Além dessa, foram constatadas uma série de outras irregularidades no processo de ressarcimento regulado e processado pela ANS, em razão das quais o TCU fez uma série de determinações à ANS, à Controladoria Geral da União, ao Ministério da Saúde. Foi constatado que:
• O processo de ressarcimento ao SUS é moroso e ineficiente. O fator tempo, sempre favorável às operadoras de saúde, perpassa todas as fases do processo e acaba por não efetivar o ressarcimento ao SUS.
• Há deficiências na estrutura da Agência para a efetivação do ressarcimento, havendo a necessidade de a ANS: 1) introduzir alterações na sistemática de batimento, ou seja, de confronto da base de dados do SUS com os dados dos beneficiários de planos de saúde (Sistema de Informações de Beneficiários da ANS – SIB); e 2) inserir filtros mais eficientes, de modo a diminuir notificações desnecessárias. Há ainda a insuficiente alocação de recursos humanos para o processamento do ressarcimento, em razão da ‘opção da Agência em não priorizar essa atividade’.

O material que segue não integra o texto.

Lemma process_assignment_fork_keys st a :
  fork_keys_consistent (fst st) ->
  fork_keys_consistent (fst (process_assignment' st a)).
Proof.
  intros H. unfold process_assignment.
  destruct a as [assignment_name [[|row rows]|]]; auto.
  destruct (format_assignment_name assignment_name) as [name|]; auto.
  apply process_rows_fork_keys.
  - simpl. rewrite map_app, in_app_iff. right. now left.
  - simpl. revert H.
    apply fork_keys_grows;
      [apply add_assignment_info_grows | reflexivity | reflexivity].
Qed.

Lemma fold_process_assignment_grows assignments st :
  grows (fst st) (fst (fold_left process_assignment' assignments st)).
Proof.
  revert st. induction assignments as [|a assignments IH]; intros st; simpl;
    [apply grows_refl|].
  eapply grows_trans; [apply process_assignment_grows | apply IH].
Qed.

Lemma grades_frame_dates name rows r g :
  fork_keys_consistent r ->
  In g (grades_frame name rows r) ->
  is_Some (gr_fork_created_at g) \/ is_Some (gr_fork_updated_at g) ->
  strip_str (gr_github_username g) = gr_github_username g /\
  is_Some (students_with_repo_info r !! gr_github_username g) /\
  In (gr_assignment_name g) (List.map fst (assignment_info r)).
Proof.
  intros H Hg Hd. unfold grades_frame in Hg.
  apply in_map_iff in Hg as (row & <- & _). simpl in *.
  apply (H (csv_github_username row) name).
  destruct Hd as [[d Hd]|[d Hd]]; [left | right];
    destruct (_ !! _) as [v|]; eauto; discriminate.
Qed.

Lemma consolidated_grades_dates assignments st g :
  fork_keys_consistent (fst st) ->
  In g (consolidated_grades fromisoformat world gh_api_repo gh_api_runs
          assignments st) ->
  is_Some (gr_fork_created_at g) \/ is_Some (gr_fork_updated_at g) ->
  strip_str (gr_github_username g) = gr_github_username g /\
  is_Some (students_with_repo_info
             (fst (fold_left process_assignment' assignments st))
             !! gr_github_username g) /\
  In (gr_assignment_name g)
    (List.map fst (assignment_info
                     (fst (fold_left process_assignment' assignments st)))).
Proof.
  revert st. induction assignments as [|a assignments IH]; intros st H Hg Hd;
    [contradiction|].
  cbn [consolidated_grades] in Hg. apply in_app_iff in Hg as [Hg|Hg].
  - assert (Hhere :
        strip_str (gr_github_username g) = gr_github_username g /\
        is_Some (students_with_repo_info (fst (process_assignment' st a))
                   !! gr_github_username g) /\
        In (gr_assignment_name g)
          (List.map fst (assignment_info (fst (process_assignment' st a))))).
    { destruct a as [assignment_name [[|row rows]|]]; try contradiction.
      destruct (format_assignment_name assignment_name) as [name|] eqn:E;
        [|contradiction].
      eapply grades_frame_dates; [|exact Hg|exact Hd].
      now apply process_assignment_fork_keys. }
    destruct Hhere as (H1 & H2 & H3).
    pose proof (fold_process_assignment_grows assignments
                  (process_assignment' st a)) as (A & _ & _ & D).
    simpl. auto.
  - simpl. apply IH; [now apply process_assignment_fork_keys | exact Hg | exact Hd].
Qed.

Lemma consolidated_grades_rows assignments st :
  List.map (fun g => (gr_github_username g, gr_assignment_name g,
                      gr_points_awarded g))
    (consolidated_grades fromisoformat world gh_api_repo gh_api_runs
       assignments st)
  = flat_map (fun a =>
                List.map (fun row =>
                            (csv_github_username row,
                             default EmptyString (recorded_key a),
                             csv_points_awarded row))
                  (recorded_rows a))
      assignments.
Proof.
  revert st. induction assignments as [|a assignments IH]; intros st;
    [reflexivity|].
  cbn [consolidated_grades flat_map]. rewrite map_app, IH. f_equal.
  unfold recorded_rows, recorded_key.
  destruct a as [assignment_name [[|row rows]|]]; try reflexivity.
  destruct (format_assignment_name assignment_name) as [name|]; [|reflexivity].
  unfold grades_frame. rewrite List.map_map. reflexivity.
Qed.

End GradesFacts.

(** A grade of the consolidated frame that carries a fork date has a
    username without surrounding whitespace, its student has an
    aggregate at the end of the run and its assignment is in
    [assignment_info].  The dates are recorded under the stripped
    username and looked up under the username of the export, so the
    grade of a username with surrounding whitespace carries no fork
    date. *)
Theorem grade_with_fork_date :
  forall (fromisoformat : string -> option datetime) (world : Type)
         (gh_api_repo : string -> world -> world * option repo_info)
         (gh_api_runs : string -> world -> world * option workflow_info)
         (assignments : list (string * option (list csv_row))) (w : world)
         (g : grade_record),
    In g (consolidated_grades fromisoformat world gh_api_repo gh_api_runs
            assignments (empty_reconciler, w)) ->
    is_Some (gr_fork_created_at g) \/ is_Some (gr_fork_updated_at g) ->
    let r := fst (reconcile fromisoformat world gh_api_repo gh_api_runs
                    assignments w) in
    strip_str (gr_github_username g) = gr_github_username g /\
    is_Some (students_with_repo_info r !! gr_github_username g) /\
    In (gr_assignment_name g) (List.map fst (assignment_info r)).
Proof.
  intros fromisoformat world gh_api_repo gh_api_runs assignments w g Hg Hd r.
  subst r. unfold reconcile.
  apply consolidated_grades_dates; [|exact Hg|exact Hd].
  intros u n [[x Hx]|[x Hx]]; simpl in Hx; rewrite lookup_empty in Hx;
    discriminate.
Qed.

• É necessária uma redefinição da política de atualização dos valores da Tunep (tabela base de valores para o ressarcimento), pois como seus valores são baixos (iguais aos valores da tabela SUS), as operadoras beneficiam-se de tal medida em razão de, ressarcindo os atendimentos de seus beneficiários pelos valores SUS, desoneram-se dos custos indiretos associados aos atendimentos hospitalares (instalações, recursos humanos), que teriam de suportar caso esses atendimentos fossem diretamente prestados por elas.
• A fragilidade dos controles internos da Agência, tanto da Corregedoria quanto da Auditoria Interna da ANS, que carecem de recursos humanos suficientes para uma atuação mais ampla e efetiva.
• A inexistência de acompanhamento efetivo pelo Ministério da Saúde. Como a ANS firmou Contrato de Gestão com o Ministério da Saúde, no qual são pactuadas metas de desempenho, deveria haver parecer do Ministério da Saúde avaliando o desempenho da ANS e este inexiste.
• Há falta de interação entre os diversos sistemas utilizados na ANS.
• A Agência não dispõe atualmente de uma adequada política de segurança da informação.
Conclui-se, portanto, que apesar da decisão do Poder Legislativo reafirmado pelo Poder Judiciário, a ANS ainda não despende esforços suficientes para a efetivação deste mecanismo, que visa sanar indevido uso de recursos públicos pelos planos de saúde privados”.
Ao término destas considerações, registro que, caso avance no cumprimento das suas atribuições precípuas estabelecidas em lei, a ANS, órgão vinculado ao Ministério da Saúde, desempenhará papel positivo no improrrogável e abrangente processo de resgate do Sistema de Saúde nacional, público e universal, o SUS, do pântano institucional que o conservadorismo brasileiro de todos os matizes vem lhe destinando desde o longínquo ano de 1989. De quebra, colocará um fim na relação entre o SUS e o mercado de planos e seguros de saúde sem a realização de ressarcimento amplo e efetivo, ou seja, estancará o emprego de recursos públicos em benefício de operadoras de planos e seguros de saúde privados, conforme a auditoria do Tribunal de Contas da União (TCU) evidenciou.
Com a palavra o ministro da Saúde.
* Ricardo Menezes é médico sanitarista da Secretaria de Estado da Saúde de São Paulo e mestre em Saúde Pública pela Faculdade de Saúde Pública da Universidade de São Paulo.